Among the entries below, find the line with "(** [Merge::advance_designated]. *)", then quote it and each following line up to and including the line with "(** [for log in 1..self.next.len()]. *)", and nothing else.

→ DATA SECTION

————————

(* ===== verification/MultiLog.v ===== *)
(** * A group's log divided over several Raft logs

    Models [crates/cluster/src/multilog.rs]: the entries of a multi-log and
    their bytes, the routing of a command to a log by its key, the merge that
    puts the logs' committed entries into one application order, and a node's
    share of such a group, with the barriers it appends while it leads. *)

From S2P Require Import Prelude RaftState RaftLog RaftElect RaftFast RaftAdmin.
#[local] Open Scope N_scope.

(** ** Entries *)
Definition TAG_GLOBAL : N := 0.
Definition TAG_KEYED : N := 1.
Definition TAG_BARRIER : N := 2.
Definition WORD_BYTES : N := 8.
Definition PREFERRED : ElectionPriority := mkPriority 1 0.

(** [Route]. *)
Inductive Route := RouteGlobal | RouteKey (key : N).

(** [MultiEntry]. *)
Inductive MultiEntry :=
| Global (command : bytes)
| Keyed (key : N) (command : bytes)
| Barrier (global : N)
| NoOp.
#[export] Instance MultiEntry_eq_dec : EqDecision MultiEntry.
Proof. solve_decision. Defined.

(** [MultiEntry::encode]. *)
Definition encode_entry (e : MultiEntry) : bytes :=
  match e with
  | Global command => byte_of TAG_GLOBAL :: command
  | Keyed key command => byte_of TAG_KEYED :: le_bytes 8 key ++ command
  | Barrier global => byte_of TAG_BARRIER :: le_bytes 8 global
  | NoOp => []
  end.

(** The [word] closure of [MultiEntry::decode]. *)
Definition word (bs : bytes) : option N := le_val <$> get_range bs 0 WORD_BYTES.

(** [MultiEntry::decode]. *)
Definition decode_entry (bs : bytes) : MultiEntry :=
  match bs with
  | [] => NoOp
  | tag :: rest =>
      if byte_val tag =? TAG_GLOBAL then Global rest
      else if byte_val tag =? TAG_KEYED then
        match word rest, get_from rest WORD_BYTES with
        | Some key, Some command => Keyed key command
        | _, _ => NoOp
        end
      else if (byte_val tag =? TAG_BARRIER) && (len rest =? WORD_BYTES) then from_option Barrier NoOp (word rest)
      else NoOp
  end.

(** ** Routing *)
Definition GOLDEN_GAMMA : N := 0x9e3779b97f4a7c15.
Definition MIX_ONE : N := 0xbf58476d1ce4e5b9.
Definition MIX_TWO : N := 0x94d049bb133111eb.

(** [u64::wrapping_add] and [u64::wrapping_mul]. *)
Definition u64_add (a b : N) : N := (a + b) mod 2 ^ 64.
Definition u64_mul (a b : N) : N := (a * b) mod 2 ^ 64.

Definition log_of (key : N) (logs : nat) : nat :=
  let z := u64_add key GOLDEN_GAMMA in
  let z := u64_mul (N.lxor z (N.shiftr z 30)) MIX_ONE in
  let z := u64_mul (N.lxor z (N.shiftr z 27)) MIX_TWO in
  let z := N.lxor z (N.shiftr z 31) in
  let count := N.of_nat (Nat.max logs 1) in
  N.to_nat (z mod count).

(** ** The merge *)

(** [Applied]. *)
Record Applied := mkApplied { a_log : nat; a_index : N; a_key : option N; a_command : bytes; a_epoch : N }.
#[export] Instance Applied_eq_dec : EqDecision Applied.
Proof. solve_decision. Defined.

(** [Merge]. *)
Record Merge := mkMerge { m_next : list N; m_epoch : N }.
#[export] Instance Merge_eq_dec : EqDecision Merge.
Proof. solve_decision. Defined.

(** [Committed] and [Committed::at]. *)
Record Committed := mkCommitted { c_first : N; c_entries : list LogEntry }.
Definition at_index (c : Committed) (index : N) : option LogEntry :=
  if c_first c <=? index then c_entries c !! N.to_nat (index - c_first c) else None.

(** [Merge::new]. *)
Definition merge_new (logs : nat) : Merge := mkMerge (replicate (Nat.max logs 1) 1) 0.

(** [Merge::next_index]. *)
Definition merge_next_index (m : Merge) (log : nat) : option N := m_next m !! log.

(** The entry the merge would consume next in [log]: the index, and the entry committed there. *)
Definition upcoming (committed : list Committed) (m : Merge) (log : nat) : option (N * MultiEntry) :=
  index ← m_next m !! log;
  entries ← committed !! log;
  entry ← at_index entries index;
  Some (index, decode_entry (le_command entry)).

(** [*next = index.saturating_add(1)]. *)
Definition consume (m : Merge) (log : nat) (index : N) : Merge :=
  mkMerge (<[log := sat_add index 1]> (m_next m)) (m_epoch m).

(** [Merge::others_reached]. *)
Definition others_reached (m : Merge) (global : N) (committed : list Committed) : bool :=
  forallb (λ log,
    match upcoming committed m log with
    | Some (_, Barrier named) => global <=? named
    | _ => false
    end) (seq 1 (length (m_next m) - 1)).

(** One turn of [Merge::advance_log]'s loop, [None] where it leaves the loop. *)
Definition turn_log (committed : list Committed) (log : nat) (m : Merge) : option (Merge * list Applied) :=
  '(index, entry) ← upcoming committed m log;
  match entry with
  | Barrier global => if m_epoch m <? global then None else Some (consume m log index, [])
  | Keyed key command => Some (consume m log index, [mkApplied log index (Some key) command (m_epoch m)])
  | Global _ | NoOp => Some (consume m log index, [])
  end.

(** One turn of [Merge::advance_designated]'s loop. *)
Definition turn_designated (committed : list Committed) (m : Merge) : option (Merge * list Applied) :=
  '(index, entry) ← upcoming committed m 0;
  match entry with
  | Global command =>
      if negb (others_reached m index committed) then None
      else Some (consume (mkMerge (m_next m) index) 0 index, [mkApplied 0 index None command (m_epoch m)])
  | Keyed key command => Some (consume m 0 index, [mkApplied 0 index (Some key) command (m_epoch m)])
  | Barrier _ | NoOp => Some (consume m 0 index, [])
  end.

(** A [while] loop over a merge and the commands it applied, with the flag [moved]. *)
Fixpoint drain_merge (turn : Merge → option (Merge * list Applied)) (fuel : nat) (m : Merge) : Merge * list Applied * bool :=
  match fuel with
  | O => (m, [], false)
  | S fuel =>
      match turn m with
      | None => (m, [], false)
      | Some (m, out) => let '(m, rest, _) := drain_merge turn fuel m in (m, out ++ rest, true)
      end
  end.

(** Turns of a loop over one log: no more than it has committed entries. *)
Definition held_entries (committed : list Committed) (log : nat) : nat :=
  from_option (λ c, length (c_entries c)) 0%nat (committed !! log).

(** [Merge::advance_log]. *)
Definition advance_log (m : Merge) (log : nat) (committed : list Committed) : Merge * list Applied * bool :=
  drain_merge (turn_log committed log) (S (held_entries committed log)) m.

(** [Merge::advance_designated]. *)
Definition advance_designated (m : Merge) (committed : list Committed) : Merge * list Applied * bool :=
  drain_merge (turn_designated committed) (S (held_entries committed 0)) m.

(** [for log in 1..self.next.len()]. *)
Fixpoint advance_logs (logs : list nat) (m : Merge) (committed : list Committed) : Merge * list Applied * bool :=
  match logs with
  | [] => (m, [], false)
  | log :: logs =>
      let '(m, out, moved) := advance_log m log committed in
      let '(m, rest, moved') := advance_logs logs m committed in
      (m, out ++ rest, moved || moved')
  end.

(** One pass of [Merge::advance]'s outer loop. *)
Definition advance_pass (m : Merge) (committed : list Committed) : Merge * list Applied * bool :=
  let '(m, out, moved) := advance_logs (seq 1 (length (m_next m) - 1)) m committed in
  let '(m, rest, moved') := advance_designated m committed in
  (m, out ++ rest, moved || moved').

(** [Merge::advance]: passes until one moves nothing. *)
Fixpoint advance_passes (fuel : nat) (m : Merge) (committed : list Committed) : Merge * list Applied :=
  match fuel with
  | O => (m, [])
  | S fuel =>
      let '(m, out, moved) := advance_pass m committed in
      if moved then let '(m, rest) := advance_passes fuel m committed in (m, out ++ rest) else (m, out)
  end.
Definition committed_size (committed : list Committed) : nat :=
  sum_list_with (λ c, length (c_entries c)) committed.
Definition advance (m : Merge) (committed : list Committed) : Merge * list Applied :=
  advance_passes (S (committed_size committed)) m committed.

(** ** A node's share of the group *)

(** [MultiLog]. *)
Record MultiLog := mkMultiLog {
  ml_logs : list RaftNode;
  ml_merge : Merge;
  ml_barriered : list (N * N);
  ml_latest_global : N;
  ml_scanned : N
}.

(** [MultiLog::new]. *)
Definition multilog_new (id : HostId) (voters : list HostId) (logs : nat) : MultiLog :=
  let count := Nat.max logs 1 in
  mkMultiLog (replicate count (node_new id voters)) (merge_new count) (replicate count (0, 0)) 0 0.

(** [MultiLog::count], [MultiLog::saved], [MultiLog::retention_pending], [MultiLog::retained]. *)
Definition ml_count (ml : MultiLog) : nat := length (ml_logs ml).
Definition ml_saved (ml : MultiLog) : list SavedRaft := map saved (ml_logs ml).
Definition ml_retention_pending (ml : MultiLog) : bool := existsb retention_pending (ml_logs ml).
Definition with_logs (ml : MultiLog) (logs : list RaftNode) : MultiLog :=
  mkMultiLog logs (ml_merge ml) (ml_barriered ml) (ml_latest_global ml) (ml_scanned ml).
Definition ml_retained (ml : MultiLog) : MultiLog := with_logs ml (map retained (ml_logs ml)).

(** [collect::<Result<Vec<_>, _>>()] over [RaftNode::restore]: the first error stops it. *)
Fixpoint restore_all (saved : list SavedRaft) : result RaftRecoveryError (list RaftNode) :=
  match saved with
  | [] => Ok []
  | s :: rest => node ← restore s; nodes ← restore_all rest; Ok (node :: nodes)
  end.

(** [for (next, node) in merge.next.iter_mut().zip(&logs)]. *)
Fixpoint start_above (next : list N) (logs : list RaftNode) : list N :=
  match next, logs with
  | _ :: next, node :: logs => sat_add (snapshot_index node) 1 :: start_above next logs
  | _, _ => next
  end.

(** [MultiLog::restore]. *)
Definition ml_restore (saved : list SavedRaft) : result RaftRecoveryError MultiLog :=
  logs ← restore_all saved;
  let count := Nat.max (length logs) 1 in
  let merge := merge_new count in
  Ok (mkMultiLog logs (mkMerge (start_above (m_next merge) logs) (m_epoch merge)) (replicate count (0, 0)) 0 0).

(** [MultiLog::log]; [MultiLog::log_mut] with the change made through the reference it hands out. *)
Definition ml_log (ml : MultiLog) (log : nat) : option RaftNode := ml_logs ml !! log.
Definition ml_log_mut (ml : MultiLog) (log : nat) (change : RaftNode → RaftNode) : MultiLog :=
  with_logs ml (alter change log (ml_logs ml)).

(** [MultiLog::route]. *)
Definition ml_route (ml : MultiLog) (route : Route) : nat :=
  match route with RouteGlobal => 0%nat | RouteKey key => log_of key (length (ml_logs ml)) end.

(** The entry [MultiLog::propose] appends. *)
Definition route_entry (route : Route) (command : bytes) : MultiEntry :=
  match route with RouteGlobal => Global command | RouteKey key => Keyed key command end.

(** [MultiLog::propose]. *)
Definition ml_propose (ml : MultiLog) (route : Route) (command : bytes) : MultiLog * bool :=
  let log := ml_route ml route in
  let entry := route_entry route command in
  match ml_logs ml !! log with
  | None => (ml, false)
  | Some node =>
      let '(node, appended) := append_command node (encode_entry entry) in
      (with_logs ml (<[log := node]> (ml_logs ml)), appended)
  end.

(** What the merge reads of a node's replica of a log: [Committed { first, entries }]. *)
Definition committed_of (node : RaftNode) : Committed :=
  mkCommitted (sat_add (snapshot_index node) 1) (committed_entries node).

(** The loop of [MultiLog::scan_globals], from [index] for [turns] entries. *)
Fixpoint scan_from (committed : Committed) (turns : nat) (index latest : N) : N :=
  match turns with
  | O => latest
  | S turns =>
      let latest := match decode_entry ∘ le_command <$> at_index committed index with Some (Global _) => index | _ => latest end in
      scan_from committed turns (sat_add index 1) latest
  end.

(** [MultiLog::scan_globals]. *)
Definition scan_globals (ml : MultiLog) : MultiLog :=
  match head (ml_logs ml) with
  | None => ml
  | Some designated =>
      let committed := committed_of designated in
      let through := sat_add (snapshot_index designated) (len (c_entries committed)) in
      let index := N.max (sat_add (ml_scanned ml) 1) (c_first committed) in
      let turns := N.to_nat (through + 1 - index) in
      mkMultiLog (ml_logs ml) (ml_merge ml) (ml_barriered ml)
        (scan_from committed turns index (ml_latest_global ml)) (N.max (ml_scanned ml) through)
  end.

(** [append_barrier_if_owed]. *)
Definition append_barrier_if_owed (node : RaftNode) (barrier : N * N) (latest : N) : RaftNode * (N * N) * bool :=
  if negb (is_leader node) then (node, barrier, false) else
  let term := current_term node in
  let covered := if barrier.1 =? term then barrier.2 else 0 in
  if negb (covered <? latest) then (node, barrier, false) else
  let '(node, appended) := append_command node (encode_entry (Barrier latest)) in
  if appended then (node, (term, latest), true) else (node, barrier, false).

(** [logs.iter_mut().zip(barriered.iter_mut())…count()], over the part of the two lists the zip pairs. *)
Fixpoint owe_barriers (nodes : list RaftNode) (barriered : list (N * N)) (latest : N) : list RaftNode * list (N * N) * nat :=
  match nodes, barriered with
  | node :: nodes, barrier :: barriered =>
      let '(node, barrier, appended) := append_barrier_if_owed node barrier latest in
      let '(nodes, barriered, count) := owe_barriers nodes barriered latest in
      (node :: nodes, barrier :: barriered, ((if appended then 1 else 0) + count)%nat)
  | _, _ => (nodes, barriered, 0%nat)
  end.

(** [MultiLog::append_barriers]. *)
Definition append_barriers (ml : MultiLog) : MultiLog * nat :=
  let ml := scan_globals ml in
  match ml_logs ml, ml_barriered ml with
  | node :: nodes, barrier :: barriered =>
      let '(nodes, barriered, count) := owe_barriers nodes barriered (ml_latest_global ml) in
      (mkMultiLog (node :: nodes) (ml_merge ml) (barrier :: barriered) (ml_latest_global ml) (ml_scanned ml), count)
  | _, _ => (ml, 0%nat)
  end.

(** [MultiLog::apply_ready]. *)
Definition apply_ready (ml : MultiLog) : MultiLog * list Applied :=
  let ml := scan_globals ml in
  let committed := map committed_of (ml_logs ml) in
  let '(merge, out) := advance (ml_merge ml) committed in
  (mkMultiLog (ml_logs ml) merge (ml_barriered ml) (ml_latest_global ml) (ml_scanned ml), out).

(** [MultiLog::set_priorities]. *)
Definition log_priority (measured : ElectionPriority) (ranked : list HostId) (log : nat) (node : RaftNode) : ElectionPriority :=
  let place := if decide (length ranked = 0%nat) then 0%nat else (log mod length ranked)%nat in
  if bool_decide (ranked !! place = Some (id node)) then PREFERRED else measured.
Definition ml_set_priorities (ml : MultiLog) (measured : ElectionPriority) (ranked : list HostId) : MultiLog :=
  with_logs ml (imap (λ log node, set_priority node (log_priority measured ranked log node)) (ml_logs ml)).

————————

→ EXPECTED ANSWER
(** [Merge::advance_designated]. *)
Definition advance_designated (m : Merge) (committed : list Committed) : Merge * list Applied * bool :=
  drain_merge (turn_designated committed) (S (held_entries committed 0)) m.

(** [for log in 1..self.next.len()]. *)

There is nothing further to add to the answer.